On 23 January 2015, Dilshan scored his 20th One-Day International century against New Zealand, becoming the 10th batsmen to score 20 ODI centuries.

===2015 Cricket World Cup===
On 26 February 2015, he scored an unbeaten 161 runs during the group stage match of 2015 ICC Cricket World Cup against Bangladesh. This was his highest individual score in an ODI and was the highest score by a Sri Lankan in Cricket World Cup history, a title previously held by Aravinda de Silva, who scored 145 runs against Kenya in 1996. It was also the highest individual score without a six in ODI history and Dilshan's third score greater than 150. During his innings, he shared a 206* run second wicket partnership with Kumar Sangakkara.
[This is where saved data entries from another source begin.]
(* ===== verification/Runs.v ===== *)
(** A logic for the interpreter: what holds of every run of an expression,
    whatever the program, is what its primitive steps preserve.

    [Preserved] collects the steps that a relation between the state before and
    the state after has to be closed under; [apply_runs] and [eval_runs] then give
    the relation for the evaluator, together with its termination. *)
From stdpp Require Import base strings numbers list gmap relations.
From Stdlib Require Import ZArith Lia.
From S2P Require Import Prelude Names BTree Types Representations Values Serialization C32 RollbackWrapper BackingStore Costs AssetMap ClarityDatabase Natives Contexts Interpreter.
#[local] Open Scope Z_scope.

Create HintDb runs.
Create HintDb writes.

(** * What the methods of the database write *)

(** The keys of what contracts store; those of accounts start with
    ["vm-account::"]. *)
Definition contract_key (k : string) : Prop := exists rest, k = "vm::" +:+ rest.

Section writes.
Context {S : Type} `{!ClarityBackingStore S VmError} `{!Sha256} `{!Sha512Trunc256} `{!HeadersDB}.
Context `{!ClaritySerializable U128} `{!ClaritySerializable U64} `{!ClaritySerializable PrincipalData}.
Context `{!ClaritySerializable FungibleTokenMetadata} `{!ClaritySerializable NonFungibleTokenMetadata}.
Context `{!ClaritySerializable DataMapMetadata} `{!ClaritySerializable DataVariableMetadata}.
Context `{!Storable ContractData} `{!ClaritySerializable ContractData}.

Lemma trip_contract_key c t n k : lift_panic (E := VmError) (make_key_for_trip c t n) = Ok k -> contract_key k.
Proof. unfold make_key_for_trip. destruct (contract_string c) as [s| |]; [|done..]. intros [= <-]. by eexists. Qed.
Lemma quad_contract_key c t n d k : lift_panic (E := VmError) (make_key_for_quad c t n d) = Ok k -> contract_key k.
Proof. unfold make_key_for_quad. destruct (contract_string c) as [s| |]; [|done..]. intros [= <-]. by eexists. Qed.
Lemma entry_contract_key c n v k : lift_panic (E := VmError) (make_key_for_data_map_entry c n v) = Ok k -> contract_key k.
Proof.
  unfold make_key_for_data_map_entry. destruct (serialize v) as [d|[]|]; [|done..]. apply quad_contract_key.
Qed.

(** Methods that write to keys in [K] only. *)
Context (K : string -> Prop).
Definition put_in (w w' : RollbackWrapper S) : Prop := exists k v, K k /\ wrapper_put w k v = Ok w'.
Definition writes {A} (m : Db S A) : Prop := forall w a w', m w = Ok (a, w') -> rtc put_in w w'.

Lemma writes_ret {A} (a : A) : writes (mret a).
Proof. intros w b w' [= <- <-]. apply rtc_refl. Qed.
Lemma writes_lift {A} (r : Res VmError A) : writes (db_lift r).
Proof. intros w b w'. unfold db_lift. destruct r; cbn; [|done..]. intros [= _ <-]. apply rtc_refl. Qed.
Lemma writes_read {A} (f : RollbackWrapper S -> Res VmError A) : writes (db_read f).
Proof. intros w b w'. unfold db_read. destruct (f w); cbn; [|done..]. intros [= _ <-]. apply rtc_refl. Qed.
Lemma writes_bind {A B} (m : Db S A) (f : A -> Db S B) : writes m -> (forall a, writes (f a)) -> writes (m ≫= f).
Proof.
  intros Hm Hf w b w'. unfold mbind, db_bind. destruct (m w) as [[a w1]| |] eqn:E; [|done..]. intros Hb.
  transitivity w1; [by eapply Hm|by eapply Hf].
Qed.
Lemma writes_bind_lift {A B} (r : Res VmError A) (f : A -> Db S B) :
  (forall a, r = Ok a -> writes (f a)) -> writes (db_lift r ≫= f).
Proof. intros Hf w b w'. unfold mbind at 1, db_bind, db_lift. destruct r as [a| |]; cbn; [|done..]. by apply Hf. Qed.
Lemma writes_no_contract {A} (m : Db S (option A)) : writes m -> writes (map_no_contract_as_none m).
Proof.
  intros Hm w a w'. unfold map_no_contract_as_none. destruct (m w) as [[]| |] eqn:E; [|repeat case_match|done];
    intros [= <- <-]; [by eapply Hm|apply rtc_refl].
Qed.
This was the highest second wicket partnership for Sri Lanka in ODIs, but was surpassed in the following match between Sri Lanka and England by a 212* run stand between Sangakkara and Lahiru Thirimanne.
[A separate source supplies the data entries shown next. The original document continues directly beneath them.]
(** [DefineFunctionsParsed]; the three kinds of functions share a constructor. *)
Inductive DefineFunctionsParsed :=
| P_Constant (name : string) (value : SymbolicExpression)
| P_Function (define_type : DefineType) (signature : list SymbolicExpression) (body : SymbolicExpression)
| P_NonFungibleToken (name : string) (nft_type : SymbolicExpression)
| P_BoundedFungibleToken (name : string) (max_supply : SymbolicExpression)
| P_UnboundedFungibleToken (name : string)
| P_Map (name : string) (key_type value_type : SymbolicExpression)
| P_PersistedVariable (name : string) (data_type initial : SymbolicExpression)
| P_Trait (name : string) (functions : list SymbolicExpression)
| P_UseTrait (name : string) (trait_identifier : TraitIdentifier)
| P_ImplTrait (trait_identifier : TraitIdentifier).

Inductive DefineResult :=
| D_Variable (name : string) (value : Value)
| D_Function (name : string) (function : DefinedFunction)
| D_Map (name : string) (key_type value_type : list (string * TypeSignature))
| D_PersistedVariable (name : string) (value_type : TypeSignature) (value : Value)
| D_FungibleToken (name : string) (total_supply : option Z)
| D_NonFungibleAsset (name : string) (asset_type : TypeSignature)
| D_Trait (name : string) (trait_type : list (string * FunctionSignature))
| D_UseTrait (name : string) (trait_identifier : TraitIdentifier)
| D_ImplTrait (trait_identifier : TraitIdentifier)
| D_NoDefine.

(** [DefineFunctions::try_parse]. *)
Definition define_try_parse (expression : SymbolicExpression) : option (DefineFunctions * list SymbolicExpression) :=
  match match_list expression with
  | Some (function_name :: args) =>
    match match_atom function_name with
    | Some function_name =>
      match lookup_by_name define_names function_name with
      | Some define_type => Some (define_type, args)
      | None => None
      end
    | None => None
    end
  | _ => None
  end.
On 1 March 2015, during a group match against England, Dilshan took his 100th ODI wicket by dismissing Gary Ballance off his own bowling, thus becoming the third Sri Lankan to score 3000 runs and take 100 wickets after Jayasuriya and Aravinda.
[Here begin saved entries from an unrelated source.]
Definition ContractAST_new (contract_identifier : QualifiedContractIdentifier)
    (pre_expressions : list PreSymbolicExpression) : ContractAST :=
  mkContractAST contract_identifier pre_expressions [] (Some []) ∅ ∅.

Definition ast_set_pre_expressions (a : ContractAST) (l : list PreSymbolicExpression) : ContractAST :=
  mkContractAST (ast_contract_identifier a) l (ast_expressions a) (ast_top_level_expression_sorting a)
    (ast_referenced_traits a) (ast_implemented_traits a).
Definition ast_set_expressions (a : ContractAST) (l : list SymbolicExpression) : ContractAST :=
  mkContractAST (ast_contract_identifier a) (ast_pre_expressions a) l (ast_top_level_expression_sorting a)
    (ast_referenced_traits a) (ast_implemented_traits a).
Definition ast_set_sorting (a : ContractAST) (sorting : option (list nat)) : ContractAST :=
  mkContractAST (ast_contract_identifier a) (ast_pre_expressions a) (ast_expressions a) sorting
    (ast_referenced_traits a) (ast_implemented_traits a).
Definition ast_set_traits (a : ContractAST) (referenced : gmap string TraitDefinition) (implemented : gset TraitIdentifier)
  : ContractAST :=
  mkContractAST (ast_contract_identifier a) (ast_pre_expressions a) (ast_expressions a)
    (ast_top_level_expression_sorting a) referenced implemented.

(** The iterator [PreExpressionsDrain]. *)
Record PreExpressionsDrain := mkDrain {
  drain_pre_expressions : gmap nat PreSymbolicExpression;
  drain_sorting : option (list nat);
  drain_index : nat;
  drain_len : nat;
}.

Definition PreExpressionsDrain_new (pre_exprs_drain : list PreSymbolicExpression) (sorting : option (list nat))
  : PreExpressionsDrain :=
  let pre_expressions := list_to_map (zip (seq 0 (length pre_exprs_drain)) pre_exprs_drain) in
  let sorting := match sorting with Some (i :: l) => Some (i :: l) | _ => None end in
  mkDrain pre_expressions sorting 0 (base.size pre_expressions).

(** [Iterator::next]: indexing past the end of the sorting panics. *)
Definition drain_next (d : PreExpressionsDrain) : Res Empty_set (option PreSymbolicExpression * PreExpressionsDrain) :=
  if (drain_len d <=? drain_index d)%nat then Ok (None, d)
  else
    expr_index ← match drain_sorting d with
                 | Some indirections => expect_opt (indirections !! drain_index d)
                 | None => Ok (drain_index d)
                 end;
    Ok (drain_pre_expressions d !! expr_index,
        mkDrain (delete expr_index (drain_pre_expressions d)) (drain_sorting d) (S (drain_index d)) (drain_len d)).

(** What a [for] loop over the iterator visits: [next] until it returns [None]. *)
Fixpoint drain_visits (fuel : nat) (d : PreExpressionsDrain) : Res Empty_set (list PreSymbolicExpression) :=
  match fuel with
  | O => Ok []
  | S fuel =>
    '(x, d) ← drain_next d;
    match x with
    | Some e => l ← drain_visits fuel d; Ok (e :: l)
    | None => Ok []
    end
  end.
(** Every step that returns an expression raises the index towards the length. *)
Definition drain_iter (d : PreExpressionsDrain) : Res Empty_set (list PreSymbolicExpression) :=
  drain_visits (S (drain_len d)) d.

Definition pre_expressions_drain (a : ContractAST) : PreExpressionsDrain :=
  PreExpressionsDrain_new (ast_pre_expressions a) (ast_top_level_expression_sorting a).

(** * The depth of expressions (stack_depth_checker.rs) *)

Definition AST_CALL_STACK_DEPTH_BUFFER : Z := 5.
Definition AST_DEPTH_LIMIT : Z := AST_CALL_STACK_DEPTH_BUFFER + Z.of_nat MAX_CALL_STACK_DEPTH.

Section check.
Context (check_inner : PreSymbolicExpression -> Z -> ParseResult unit).
Definition check_args (args : list PreSymbolicExpression) (depth : Z) : ParseResult unit :=
  if AST_DEPTH_LIMIT <=? depth then parse_err ParseErrors.ExpressionStackDepthTooDeep
  else foldM (fun _ expression => check_inner expression depth) tt args.
End check.

(** The body of the loop of [check] on one expression. *)
Fixpoint check_expression (expression : PreSymbolicExpression) (depth : Z) : ParseResult unit :=
  match expression with
  | PreList _ exprs => check_args check_expression exprs (wrap 64 (depth + 1))
  | _ => Ok tt
  end.
Definition check : list PreSymbolicExpression -> Z -> ParseResult unit := check_args check_expression.

Definition StackDepthChecker_run_pass (a : ContractAST) : ParseResult unit := check (ast_pre_expressions a) 0.

(** * Identifiers of expressions (expression_identifier/mod.rs) *)

(** [SymbolicExpressionCommon]: [match_list_mut] returns the list with the way to
    write it back, and [list_depth] bounds the recursion through it. *)
Class SymbolicExpressionCommon (T : Type) := {
  set_id : Z -> T -> T;
  get_id : T -> Z;
  match_list_mut : T -> option (list T * (list T -> T));
  list_depth : T -> nat;
}.

Section relabel.
Context {T} `{!SymbolicExpressionCommon T}.

Definition next_id (current : Z) : ParseResult Z :=
  ok_or (checked_add 64 current 1) (ParseError.new ParseErrors.TooManyExpressions).

Section each.
Context (inner_relabel : list T -> Z -> ParseResult (list T * Z)).
Definition relabel_one (expression : T) (current : Z) : ParseResult (T * Z) :=
  let expression := set_id current expression in
  match match_list_mut expression with
  | Some (exprs, put) => '(exprs, current) ← inner_relabel exprs current; Ok (put exprs, current)
  | None => current ← next_id current; Ok (expression, current)
  end.
Fixpoint relabel_each (args : list T) (current : Z) : ParseResult (list T * Z) :=
  match args with
  | [] => Ok ([], current)
  | expression :: args =>
    '(expression, current) ← relabel_one expression current;
    '(args, current) ← relabel_each args current;
    Ok (expression :: args, current)
  end.
End each.

Fixpoint inner_relabel (fuel : nat) (args : list T) (index : Z) : ParseResult (list T * Z) :=
  match fuel with
  | O => Panic
  | S fuel => current ← next_id index; relabel_each (inner_relabel fuel) args current
  end.

Definition depth_of_list (l : list T) : nat := max_list (list_depth <$> l).
(** The recursion is as deep as the lists are nested. *)
Definition update_expression_id (exprs : list T) : ParseResult (list T) :=
  '(exprs, _) ← inner_relabel (S (depth_of_list exprs)) exprs 0; Ok exprs.
End relabel.

Fixpoint pre_list_depth (e : PreSymbolicExpression) : nat :=
  match e with PreList _ l => S (max_list (pre_list_depth <$> l)) | _ => O end.
#[global] Instance pre_common : SymbolicExpressionCommon PreSymbolicExpression := {|
  set_id := pre_set_id;
  get_id := pre_id;
  match_list_mut e := match e with PreList b l => Some (l, PreList b) | _ => None end;
  list_depth := pre_list_depth;
|}.

Definition expr_id (e : SymbolicExpression) : Z :=
  match e with
  | AtomValue id _ | Atom id _ | SList id _ | LiteralValue id _ | Field id _ | TraitReference id _ _ => id
  end.
Definition expr_set_id (id : Z) (e : SymbolicExpression) : SymbolicExpression :=
  match e with
  | AtomValue _ v => AtomValue id v
  | Atom _ n => Atom id n
  | SList _ l => SList id l
  | LiteralValue _ v => LiteralValue id v
  | Field _ t => Field id t
  | TraitReference _ n d => TraitReference id n d
  end.
Fixpoint expr_list_depth (e : SymbolicExpression) : nat :=
  match e with SList _ l => S (max_list (expr_list_depth <$> l)) | _ => O end.
#[global] Instance expr_common : SymbolicExpressionCommon SymbolicExpression := {|
  set_id := expr_set_id;
  get_id := expr_id;
  match_list_mut e := match e with SList id l => Some (l, SList id) | _ => None end;
  list_depth := expr_list_depth;
|}.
During a group match against Australia, Dilshan scored 24 runs off a Mitchell Johnson over by hitting six consecutive 4s, a first in World Cup history.

Dilshan's teammates, Sangakkara and Mahela, retired from ODI cricket following Sri Lanka's loss to South Africa in the quarterfinals. When asked about retirement, Dilshan stated that until Sri Lanka found a good opening batsman he would continue to feature in the shorter forms of the game for about 2 years or so. Dilshan got out without scoring in the quarterfinals and Sri Lanka exited the World Cup without making the semifinals for the first time since 2003.

===Post-World Cup===
On 26 July 2015, Dilshan passed 10,000 ODI runs during the fifth ODI against Pakistan at Hambantota. With this, he became the fourth Sri Lankan and eleventh overall to achieve the milestone.
Dilshan was the second person after Sanath Jayasuriya to score more than 4000 ODI runs after the age of 35 and surpassed Jayasuriya's record of 4,142 runs in 2015. Until retirement, Dilshan has scored 4,674 ODI runs after the age of 35, most by a player.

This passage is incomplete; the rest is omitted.